* HOW TO COMPLETE THIS TASK
Each line in the records below, from the one that contains "Definition end_turn (t" to the one that contains "Definition store_completed (t", should be reproduced exactly, the first and last included.

(INPUT MATERIAL)

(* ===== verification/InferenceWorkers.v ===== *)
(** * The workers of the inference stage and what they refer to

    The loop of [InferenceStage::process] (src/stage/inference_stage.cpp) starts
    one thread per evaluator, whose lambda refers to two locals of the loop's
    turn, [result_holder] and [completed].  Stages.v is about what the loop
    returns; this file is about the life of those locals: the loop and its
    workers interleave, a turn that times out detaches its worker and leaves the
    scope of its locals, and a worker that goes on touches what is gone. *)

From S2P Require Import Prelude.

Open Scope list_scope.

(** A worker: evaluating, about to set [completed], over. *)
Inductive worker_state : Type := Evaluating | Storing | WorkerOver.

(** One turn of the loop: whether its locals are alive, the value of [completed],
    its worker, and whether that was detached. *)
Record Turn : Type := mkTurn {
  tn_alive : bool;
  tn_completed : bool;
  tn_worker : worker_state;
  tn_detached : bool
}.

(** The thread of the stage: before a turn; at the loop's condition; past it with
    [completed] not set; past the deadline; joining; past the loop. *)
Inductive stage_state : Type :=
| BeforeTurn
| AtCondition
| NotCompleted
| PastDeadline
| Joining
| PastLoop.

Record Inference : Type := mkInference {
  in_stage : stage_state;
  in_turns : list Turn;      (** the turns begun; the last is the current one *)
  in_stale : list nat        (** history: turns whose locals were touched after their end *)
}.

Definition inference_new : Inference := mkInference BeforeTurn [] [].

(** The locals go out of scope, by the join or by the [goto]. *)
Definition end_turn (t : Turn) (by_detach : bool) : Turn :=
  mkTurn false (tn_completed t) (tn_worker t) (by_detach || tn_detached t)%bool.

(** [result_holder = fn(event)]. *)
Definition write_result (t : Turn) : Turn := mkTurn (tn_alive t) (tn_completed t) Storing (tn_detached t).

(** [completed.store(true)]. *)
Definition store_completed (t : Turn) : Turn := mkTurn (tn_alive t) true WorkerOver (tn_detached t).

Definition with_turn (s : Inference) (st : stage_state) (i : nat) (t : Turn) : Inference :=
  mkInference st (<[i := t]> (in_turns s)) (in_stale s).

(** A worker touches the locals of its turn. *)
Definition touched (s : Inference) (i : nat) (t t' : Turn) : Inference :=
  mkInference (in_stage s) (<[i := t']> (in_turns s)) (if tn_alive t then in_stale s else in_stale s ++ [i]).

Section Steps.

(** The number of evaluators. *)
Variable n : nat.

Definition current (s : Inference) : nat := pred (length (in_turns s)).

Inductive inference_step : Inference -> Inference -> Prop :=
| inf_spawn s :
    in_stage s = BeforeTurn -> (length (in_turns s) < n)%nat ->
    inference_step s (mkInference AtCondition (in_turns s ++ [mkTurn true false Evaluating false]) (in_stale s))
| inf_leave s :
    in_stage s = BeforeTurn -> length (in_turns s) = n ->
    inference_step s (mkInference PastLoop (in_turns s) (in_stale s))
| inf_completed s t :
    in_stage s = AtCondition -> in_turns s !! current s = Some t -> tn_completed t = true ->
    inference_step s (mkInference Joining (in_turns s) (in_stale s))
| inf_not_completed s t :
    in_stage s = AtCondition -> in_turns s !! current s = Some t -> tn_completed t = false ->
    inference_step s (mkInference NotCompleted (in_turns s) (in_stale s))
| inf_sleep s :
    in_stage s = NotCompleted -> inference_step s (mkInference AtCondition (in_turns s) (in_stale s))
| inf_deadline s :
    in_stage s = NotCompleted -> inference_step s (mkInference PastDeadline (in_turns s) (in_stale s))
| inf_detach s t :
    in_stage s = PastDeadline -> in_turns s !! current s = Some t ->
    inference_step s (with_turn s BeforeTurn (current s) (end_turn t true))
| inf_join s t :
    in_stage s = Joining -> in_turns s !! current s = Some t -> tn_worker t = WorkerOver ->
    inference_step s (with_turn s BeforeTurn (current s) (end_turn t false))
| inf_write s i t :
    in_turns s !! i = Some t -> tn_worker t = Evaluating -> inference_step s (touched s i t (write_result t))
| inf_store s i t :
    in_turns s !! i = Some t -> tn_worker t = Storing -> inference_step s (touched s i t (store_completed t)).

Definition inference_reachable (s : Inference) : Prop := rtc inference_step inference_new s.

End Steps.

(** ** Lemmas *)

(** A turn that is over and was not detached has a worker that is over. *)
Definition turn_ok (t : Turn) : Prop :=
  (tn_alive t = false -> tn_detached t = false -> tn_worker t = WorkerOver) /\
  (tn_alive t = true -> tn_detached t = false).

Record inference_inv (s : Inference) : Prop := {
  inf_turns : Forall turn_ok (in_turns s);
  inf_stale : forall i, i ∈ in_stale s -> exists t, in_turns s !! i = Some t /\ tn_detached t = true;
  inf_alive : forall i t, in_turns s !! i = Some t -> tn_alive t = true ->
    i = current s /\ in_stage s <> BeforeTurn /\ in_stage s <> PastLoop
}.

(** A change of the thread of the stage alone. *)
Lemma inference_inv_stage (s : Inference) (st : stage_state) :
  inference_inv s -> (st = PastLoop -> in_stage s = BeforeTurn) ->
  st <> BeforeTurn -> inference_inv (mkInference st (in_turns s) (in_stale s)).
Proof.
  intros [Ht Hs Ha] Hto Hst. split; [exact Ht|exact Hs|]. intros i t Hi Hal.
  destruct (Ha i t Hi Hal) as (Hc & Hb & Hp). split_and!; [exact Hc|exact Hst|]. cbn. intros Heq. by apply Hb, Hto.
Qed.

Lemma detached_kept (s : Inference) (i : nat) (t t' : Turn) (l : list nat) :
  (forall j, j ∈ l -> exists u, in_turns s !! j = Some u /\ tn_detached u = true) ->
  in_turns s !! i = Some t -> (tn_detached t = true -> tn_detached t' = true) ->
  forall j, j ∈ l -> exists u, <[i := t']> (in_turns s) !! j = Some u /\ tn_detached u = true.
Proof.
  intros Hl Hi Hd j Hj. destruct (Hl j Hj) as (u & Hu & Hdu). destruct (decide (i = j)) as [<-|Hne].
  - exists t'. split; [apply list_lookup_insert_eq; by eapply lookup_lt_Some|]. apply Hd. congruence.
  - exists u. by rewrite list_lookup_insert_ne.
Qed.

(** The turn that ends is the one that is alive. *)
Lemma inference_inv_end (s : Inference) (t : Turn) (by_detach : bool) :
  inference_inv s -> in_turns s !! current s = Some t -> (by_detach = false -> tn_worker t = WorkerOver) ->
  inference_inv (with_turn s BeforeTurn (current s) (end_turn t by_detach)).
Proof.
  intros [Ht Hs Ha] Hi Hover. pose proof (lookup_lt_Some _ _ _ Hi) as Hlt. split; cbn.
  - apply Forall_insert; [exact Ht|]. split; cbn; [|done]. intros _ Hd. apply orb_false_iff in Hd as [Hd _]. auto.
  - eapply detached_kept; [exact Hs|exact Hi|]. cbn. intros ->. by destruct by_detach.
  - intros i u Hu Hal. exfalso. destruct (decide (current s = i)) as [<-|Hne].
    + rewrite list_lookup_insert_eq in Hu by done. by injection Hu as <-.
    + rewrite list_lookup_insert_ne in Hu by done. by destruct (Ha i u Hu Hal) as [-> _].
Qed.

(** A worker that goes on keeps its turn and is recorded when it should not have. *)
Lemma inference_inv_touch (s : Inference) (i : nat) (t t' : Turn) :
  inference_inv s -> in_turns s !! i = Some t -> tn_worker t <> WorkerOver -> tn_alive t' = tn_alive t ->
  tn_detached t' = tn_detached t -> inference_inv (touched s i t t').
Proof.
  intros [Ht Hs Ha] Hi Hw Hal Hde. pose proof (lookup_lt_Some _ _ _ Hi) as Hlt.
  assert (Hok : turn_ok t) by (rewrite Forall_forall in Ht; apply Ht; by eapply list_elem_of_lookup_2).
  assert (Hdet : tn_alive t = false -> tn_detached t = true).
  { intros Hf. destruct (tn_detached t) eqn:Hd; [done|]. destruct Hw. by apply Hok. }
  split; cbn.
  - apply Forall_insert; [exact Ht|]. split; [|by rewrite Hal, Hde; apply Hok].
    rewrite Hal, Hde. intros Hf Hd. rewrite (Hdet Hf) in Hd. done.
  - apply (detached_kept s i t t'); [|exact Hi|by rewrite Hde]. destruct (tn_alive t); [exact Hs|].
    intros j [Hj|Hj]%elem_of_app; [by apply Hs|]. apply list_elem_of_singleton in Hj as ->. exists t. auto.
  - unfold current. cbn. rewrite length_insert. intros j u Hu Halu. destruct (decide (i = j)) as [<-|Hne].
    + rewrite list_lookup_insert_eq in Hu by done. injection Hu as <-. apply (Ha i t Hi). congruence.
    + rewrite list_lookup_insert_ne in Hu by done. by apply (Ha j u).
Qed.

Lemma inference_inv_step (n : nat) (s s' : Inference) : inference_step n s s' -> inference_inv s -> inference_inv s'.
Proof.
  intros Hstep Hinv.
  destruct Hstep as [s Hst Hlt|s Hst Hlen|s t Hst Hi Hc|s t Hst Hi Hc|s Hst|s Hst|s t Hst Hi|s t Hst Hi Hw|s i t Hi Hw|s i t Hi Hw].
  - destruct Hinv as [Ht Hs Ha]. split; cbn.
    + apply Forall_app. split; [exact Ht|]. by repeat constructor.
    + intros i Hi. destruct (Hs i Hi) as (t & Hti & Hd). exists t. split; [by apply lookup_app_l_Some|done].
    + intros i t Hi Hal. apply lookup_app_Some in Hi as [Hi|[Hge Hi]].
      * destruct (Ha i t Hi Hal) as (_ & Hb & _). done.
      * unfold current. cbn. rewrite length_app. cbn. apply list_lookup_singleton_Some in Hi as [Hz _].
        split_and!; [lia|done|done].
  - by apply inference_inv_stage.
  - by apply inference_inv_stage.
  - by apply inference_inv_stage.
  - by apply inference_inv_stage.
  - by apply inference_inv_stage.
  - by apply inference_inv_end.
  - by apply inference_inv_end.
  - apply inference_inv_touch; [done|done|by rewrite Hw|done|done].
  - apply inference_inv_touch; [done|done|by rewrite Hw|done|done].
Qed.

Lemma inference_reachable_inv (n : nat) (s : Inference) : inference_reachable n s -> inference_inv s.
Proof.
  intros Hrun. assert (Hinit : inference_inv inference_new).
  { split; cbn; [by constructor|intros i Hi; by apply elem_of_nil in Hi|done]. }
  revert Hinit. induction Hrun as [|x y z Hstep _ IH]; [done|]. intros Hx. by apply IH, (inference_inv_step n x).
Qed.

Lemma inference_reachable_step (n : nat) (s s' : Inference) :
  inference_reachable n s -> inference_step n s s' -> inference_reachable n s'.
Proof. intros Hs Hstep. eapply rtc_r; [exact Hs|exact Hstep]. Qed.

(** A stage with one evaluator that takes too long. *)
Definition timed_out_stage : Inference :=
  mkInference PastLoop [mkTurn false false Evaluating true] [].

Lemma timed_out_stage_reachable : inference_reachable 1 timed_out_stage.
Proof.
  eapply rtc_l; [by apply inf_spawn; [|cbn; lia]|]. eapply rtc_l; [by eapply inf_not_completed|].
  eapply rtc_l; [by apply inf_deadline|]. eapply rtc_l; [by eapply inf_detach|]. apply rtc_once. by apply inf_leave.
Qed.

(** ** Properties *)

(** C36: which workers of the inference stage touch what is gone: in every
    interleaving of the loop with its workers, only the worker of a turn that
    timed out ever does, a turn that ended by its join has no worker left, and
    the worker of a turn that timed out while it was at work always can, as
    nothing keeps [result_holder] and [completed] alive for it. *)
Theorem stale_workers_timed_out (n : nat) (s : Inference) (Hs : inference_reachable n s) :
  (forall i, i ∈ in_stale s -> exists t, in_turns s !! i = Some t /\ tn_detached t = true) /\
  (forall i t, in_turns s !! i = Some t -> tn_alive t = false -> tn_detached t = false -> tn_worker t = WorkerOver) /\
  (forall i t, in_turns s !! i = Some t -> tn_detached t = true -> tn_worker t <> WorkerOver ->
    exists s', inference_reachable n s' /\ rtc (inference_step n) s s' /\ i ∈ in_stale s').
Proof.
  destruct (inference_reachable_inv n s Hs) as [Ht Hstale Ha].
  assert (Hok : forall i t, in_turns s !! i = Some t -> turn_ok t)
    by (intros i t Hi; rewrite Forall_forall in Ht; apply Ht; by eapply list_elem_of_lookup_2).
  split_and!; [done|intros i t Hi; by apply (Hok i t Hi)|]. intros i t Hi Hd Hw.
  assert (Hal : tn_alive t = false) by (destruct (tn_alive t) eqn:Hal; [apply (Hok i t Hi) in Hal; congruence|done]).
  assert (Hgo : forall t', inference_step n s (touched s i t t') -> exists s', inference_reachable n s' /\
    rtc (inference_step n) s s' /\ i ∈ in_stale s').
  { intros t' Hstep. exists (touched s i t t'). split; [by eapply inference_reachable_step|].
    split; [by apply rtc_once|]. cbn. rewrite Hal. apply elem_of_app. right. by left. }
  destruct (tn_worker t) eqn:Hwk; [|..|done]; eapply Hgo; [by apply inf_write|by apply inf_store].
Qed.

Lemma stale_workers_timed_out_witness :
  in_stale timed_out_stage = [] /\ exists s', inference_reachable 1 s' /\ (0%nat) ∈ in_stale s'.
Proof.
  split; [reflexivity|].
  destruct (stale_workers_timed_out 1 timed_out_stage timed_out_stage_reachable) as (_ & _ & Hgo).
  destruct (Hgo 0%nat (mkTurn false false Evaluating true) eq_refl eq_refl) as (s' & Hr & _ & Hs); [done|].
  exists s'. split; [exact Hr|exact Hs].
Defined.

(End INPUT MATERIAL)

* RESPONSE AREA
Definition end_turn (t : Turn) (by_detach : bool) : Turn :=
  mkTurn false (tn_completed t) (tn_worker t) (by_detach || tn_detached t)%bool.

(** [result_holder = fn(event)]. *)
Definition write_result (t : Turn) : Turn := mkTurn (tn_alive t) (tn_completed t) Storing (tn_detached t).

(** [completed.store(true)]. *)
Definition store_completed (t : Turn) : Turn := mkTurn (tn_alive t) true WorkerOver (tn_detached t).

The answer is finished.